Pros. Fast to build. Adapts to varied roles without retraining. Produces natural-language rationale.
Cons. Scoring is non-deterministic without temperature 0. Hard to attribute scores to specific features. Calibration is unreliable without post-hoc adjustment. Most expensive at scale.
Pattern B: Hybrid feature model with LLM rationale
Features are extracted programmatically (years of experience, education match, skill overlap) and combined via a learned scoring function (gradient boosted trees, calibrated logistic regression). An LLM produces the human-readable rationale separately, conditioned on the score and features.

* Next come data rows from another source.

(* ===== verification/InboundScope.v ===== *)
(** * InboundScope: a task records only for sessions that it knows

    A program knows the session ids that it has allocated and those that it was started
    with. [holds] is a rule system in the style of a weakest precondition: along every
    sequence of answers each event names a known session (or is a DNS event), and each task
    or egress relay is given known sessions only. *)
From Stdlib Require Import ZArith Lia Strings.Byte Ascii String Sorting.Sorted.
From stdpp Require Import base list numbers option strings gmap sets relations.
From S2P Require Import Prelude Collections Net RustStd Model Stores Traffic MatrixStats Matrix Runtime DnsWire DnsResolve Bootstrap Observations ConfigData Egress Socks IngressFields IngressReport Inbound InboundPool.
Local Open Scope string_scope.
Local Open Scope nat_scope.

Abbreviation known := (list Z).

(** The session id that an answer allocates. *)
Definition learns (a : action) : answer a → known :=
  match a with NextSessionId => λ x, [x] | _ => λ _, [] end.

(** The sessions handed to another task. *)
Definition passes (a : action) : known := match a with Spawn c => child_ids c | _ => [] end.

Definition act_ok (K : known) (a : action) : Prop :=
  match a with
  | RecordEvent k f => is_dns_event k = true ∨ ∃ s, s ∈ K ∧ names s f
  | Spawn c => child_ids c ⊆ K
  | HandleUdp r | SpawnUdp r => assoc_session_id r ∈ K
  | _ => True
  end.

Fixpoint wp {A} (K : known) (p : prog A) (Q : known → A → Prop) : Prop :=
  match p with
  | Return a => Q K a
  | Crash => True
  | Act a k => act_ok K a ∧ ∀ x, wp (learns a x ++ K)%list (k x) Q
  end.

(** Knowledge only grows, and the result satisfies [P]. *)
Definition holds {A} (K : known) (p : prog A) (P : known → A → Prop) : Prop :=
  wp K p (λ K' a, K ⊆ K' ∧ P K' a).

Definition anything {A} : known → A → Prop := λ _ _, True.

Abbreviation scoped K p := (holds K p anything).

Lemma wp_mono {A} K (p : prog A) (P Q : known → A → Prop) : (∀ K' a, P K' a → Q K' a) → wp K p P → wp K p Q.
Proof.
  intros HPQ. revert K; induction p as [a|a k IH|]; intros K; cbn; [auto| |done].
  intros [Ha Hk]. split; [done|]. intros x. by apply IH.
Qed.

Lemma wp_bind {A B} K (m : prog A) (f : A → prog B) Q : wp K m (λ K' a, wp K' (f a) Q) → wp K (m ≫= f) Q.
Proof.
  revert K; induction m as [a|a k IH|]; intros K; cbn; [done| |done].
  intros [Ha Hk]. split; [done|]. intros x. apply IH, Hk.
Qed.

Lemma wp_grow {A} K (p : prog A) (Q : known → A → Prop) : wp K p Q → wp K p (λ K' a, K ⊆ K' ∧ Q K' a).
Proof.
  enough (∀ K0, K0 ⊆ K → wp K p Q → wp K p (λ K' a, K0 ⊆ K' ∧ Q K' a)) as Hgen by (intros; by apply Hgen).
  revert K; induction p as [a|a k IH|]; intros K K0 Hs; cbn; [done| |done].
  intros [Ha Hk]. split; [done|]. intros x. apply IH; [|apply Hk].
  etrans; [exact Hs|]. intros z Hz. apply elem_of_app. by right.
Qed.

Lemma holds_bind {A B} K (m : prog A) (f : A → prog B) P Q :
  holds K m P → (∀ K' a, K ⊆ K' → P K' a → holds K' (f a) Q) → holds K (m ≫= f) Q.
Proof.
  intros Hm Hf. apply wp_bind. eapply wp_mono, Hm. cbn. intros K' a [Hs Hp].
  eapply wp_mono, Hf; [|done..]. cbn. intros K'' b [Hs' Hq]. split; [by etrans|done].
Qed.

Lemma holds_ret {A} K (a : A) P : P K a → holds K (mret a) P.
Proof. intros Hp. by split. Qed.

Lemma holds_act K a : act_ok K a → scoped K (act a).
Proof. intros Ha. split; [done|]. intros x. split; [|done]. intros z Hz. apply elem_of_app. by right. Qed.

Lemma holds_crash {A} K P : holds K (Crash : prog A) P.
Proof. done. Qed.

Lemma holds_session K : holds K (act NextSessionId) (λ K' s, s ∈ K').
Proof. split; [done|]. intros x. cbn. split; [|apply list_elem_of_here]. intros z Hz. apply elem_of_cons. by right. Qed.

Lemma holds_weaken {A} K (p : prog A) (P Q : known → A → Prop) :
  holds K p P → (∀ K' a, P K' a → Q K' a) → holds K p Q.
Proof. intros Hp HPQ. eapply wp_mono, Hp. cbn. naive_solver. Qed.

Lemma holds_any {A} K (p : prog A) P : holds K p P → scoped K p.
Proof. intros Hp. by eapply holds_weaken. Qed.

Lemma record_scoped K k f s : s ∈ K → names s f → scoped K (record k f).
Proof. intros Hs Hn. apply holds_act. cbn. right. by exists s. Qed.

Lemma record_dns_scoped K k f : is_dns_event k = true → scoped K (record k f).
Proof. intros Hk. apply holds_act. by left. Qed.

Lemma try_scoped {E A B} K (m : fallible E A) (f : A → fallible E B) P :
  holds K m P → (∀ K' a, K ⊆ K' → P K' (Ok a) → scoped K' (f a)) → scoped K (try_ m f).
Proof. intros Hm Hf. eapply holds_bind; [exact Hm|]. intros K' [a|e|] Hs Hp; [by apply Hf|by apply holds_ret|done]. Qed.

Lemma holds_fmap {A B} K (m : prog A) (f : A → B) P Q :
  holds K m P → (∀ K' a, K ⊆ K' → P K' a → Q K' (f a)) → holds K (f <$> m) Q.
Proof. intros Hm Hf. eapply holds_bind; [exact Hm|]. intros K' a Hs Hp. by apply holds_ret, Hf. Qed.

(** The step of a program: knowledge that was there before is there after. *)
Ltac carry :=
  repeat match goal with
  | H : ?s ∈ ?K0, H' : ?K0 ⊆ ?K |- _ => lazymatch goal with _ : s ∈ K |- _ => fail | _ => pose proof (H' _ H) end
  end.

Ltac step_in :=
  let K := fresh "K" in let x := fresh "x" in let Hs := fresh "Hs" in
  intros K x Hs _; carry.
Lemma captured_tcp_runs peer target idle :
  all_runs (server (relay_captured_tcp peer target idle)) [] (λ cs _, relayed TUN_INBOUND peer cs).
Proof.
  unfold server. apply all_runs_bind. unfold relay_captured_tcp. apply all_runs_act. intros v _.
  eapply quietly_bind; [apply resolve_quiet|]. intros l1 context Hl1 _.
  eapply quietly_bind; [apply run_select_quiet|]. intros l2 [d|e|] Hl2 Hr; [| |done].
  2: { intros [] _. eapply relayed_refused; [account|account|account|account|].
       split_and!; [apply names_selection_error| | |]; unfold selection_error_fields;
         destruct (err_matched_rule_id e); first [reflexivity|by eexists]. }
  apply all_runs_act. intros protocol _. apply all_runs_act. intros [] _. apply all_runs_act. intros r Hc.
  pose proof (decided_describes v TUN_INBOUND protocol peer target target context d) as H1.
  destruct r as [e|o]; intros [] _;
    (eapply relayed_as; [account|account|account|apply elem_of_app; left; apply elem_of_app; right; apply list_elem_of_here
                        |eapply chosen_judged; [exact Hr|done|by left|among]|apply Hr|exact Hc|account|eexists; exact H1|]).
  - unfold captured_error_fields.
    exists (session_fields v TUN_INBOUND protocol peer target (error_upstream e target)
            ++ push_target_context_fields context ++ push_decision_fields d)%list.
    exists (Egress.egress_error_fields protocol e), (push_endpoint_fields "upstream" (error_upstream e target)).
    split; [by rewrite <- !app_assoc|]. destruct (endpoint_silent (error_upstream e target)) as [Hs1 Hs2].
    destruct (context_silent context) as [Hc1 Hc2].
    split; [exact Hs1|split; [exact Hs2|split; [exact (block_between _ _ _ _ _ _ _ d Hc1 Hc2)|reflexivity]]].
  - eexists _, _, []. split; [by rewrite app_nil_r|]. split; [apply silent_nil|split; [apply silent_nil|split; [apply decided_describes|done]]].
Qed.

(** ** SOCKS5 *)
Lemma all_runs_try {E A B} (m : fallible E A) (f : A → fallible E B) cs Q :
  all_runs m cs (λ cs' r, match r with Ok a => all_runs (f a) cs' Q | Err e => Q cs' (Err e) | Panic => True end) →
  all_runs (try_ m f) cs Q.
Proof. intros Hm. apply all_runs_bind. eapply all_runs_mono, Hm. by intros cs' [a|e|]. Qed.

Lemma quietly_try {E A B} (m : fallible E A) (f : A → fallible E B) P cs Q :
  quietly m P → (∀ l a, quiet l → P l (Ok a) → all_runs (f a) (cs ++ l)%list Q) →
  (∀ l e, quiet l → Q (cs ++ l)%list (Err e)) → all_runs (try_ m f) cs Q.
Proof.
  intros Hm Hf He. apply all_runs_try. eapply all_runs_mono, Hm.
  intros cs' [a|e|] (l & -> & Hl & Hp); [by apply Hf|by apply He|done].
Qed.

Lemma resolve_destination_quiet d : quietly (resolve_destination d) any_result.
Proof.
  destruct d as [a|domain port]; cbn [resolve_destination].
  - eapply quietly_then; [apply resolve_quiet|]. intros l c _ _. by apply quietly_ret.
  - eapply quietly_then with (P := any_result); [by apply quietly_act|].
    intros l [a|e|] _ _; [by apply quietly_ret|by apply quietly_ret|by intros cs].
Qed.

Lemma select_target_quiet v inbound c :
  quietly (select_target v inbound c) (λ l r, match r with Ok d => chosen (target_address c) l (Ok d) | _ => True end).
Proof.
  unfold select_target. eapply quietly_then; [apply run_select_quiet|].
  intros l r _ Hr. apply quietly_ret. rewrite app_nil_r. by destruct r.
Qed.

Lemma write_reply_quiet reply bind : quietly (write_reply reply bind) any_result.
Proof.
  unfold write_reply, attempt. eapply quietly_then with (P := any_result); [by apply quietly_act|].
  intros l r _ _. by apply quietly_ret.
Qed.

Lemma not_supported_quiet m : quietly (not_supported m) any_result.
Proof.
  unfold not_supported, try_. eapply quietly_then; [apply write_reply_quiet|].
  intros l [[]|e|] _ _; [by apply quietly_ret|by apply quietly_ret|by intros cs].
Qed.

(** What follows [handle_client]. *)
Definition socks_end (v : Z) (peer : SocketAddr) (r : option (socks unit)) : prog unit :=
  match r with Some (Err e) => record_socks_error v peer e | Some Panic => Crash | _ => mret tt end.

Lemma socks_failed v peer l e :
  quiet l →
  all_runs (socks_end v peer (Some (Err e))) ([Called NextSessionId v] ++ l)%list (λ cs _, relayed SOCKS5_INBOUND peer cs).
Proof.
  intros Hl [] _. eapply (relayed_refused _ _ _ v); [account|account|account|account|].
  split; [apply names_socks_error|]. split; [reflexivity|]. split; [reflexivity|by eexists].
Qed.

Lemma socks_block v protocol peer target up dest c d :
  silent describe_names c → silent report_names c →
  let f := (session_fields v SOCKS5_INBOUND protocol peer target up
            ++ (push_destination_fields dest ++ c) ++ push_decision_fields d)%list in
  describes f v SOCKS5_INBOUND protocol peer target d ∧ opens f ∧ field "upstream" f = Some (socket_to_string up).
Proof. destruct (dest_silent dest). intros Hc1 Hc2. apply block_between; by apply silent_app. Qed.

(** The block of an accepted connection, and of a closed one, whose upstream comes later. *)
Lemma socks_decided v protocol peer target dest c d :
  let f := socks_decided_fields v protocol peer target dest c d in
  describes f v SOCKS5_INBOUND protocol peer target d ∧ opens f ∧ field "upstream" f = Some (socket_to_string target).
Proof.
  cbv zeta. unfold socks_decided_fields, socks_session_fields. destruct (context_silent c).
  rewrite <- app_assoc, (app_assoc (push_destination_fields dest)). by apply socks_block.
Qed.

Lemma upstream_appended v protocol peer target up0 d f a :
  describes f v SOCKS5_INBOUND protocol peer target d ∧ opens f ∧ field "upstream" f = Some up0 →
  let g := (f ++ upstream_fields a)%list in
  describes g v SOCKS5_INBOUND protocol peer target d ∧ opens g ∧ field "upstream" g = Some (socket_to_string a).
Proof.
  intros (Hd & Ho & _). cbv zeta. split; [|split].
  - apply describes_app; [exact Hd|apply upstream_silent].
  - apply opens_more; [exact Ho|silences].
  - by rewrite field_app.
Qed.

Pros. Score is calibrated and reproducible. Feature attribution is explicit. Compliance documentation is straightforward. Scales cheaply.
Cons. Higher engineering investment. Less adaptable to roles outside the trained taxonomy. Requires labeled data for training the scoring function.
Pattern C: LLM as judge of feature model
A feature model produces the score and feature attributions. An LLM reviews the scoring against the candidate's full profile and either confirms or flags. The LLM's flag triggers human review.
Pros. Combines defensibility of feature model with LLM's broader reasoning. Catches edge cases the feature model misses.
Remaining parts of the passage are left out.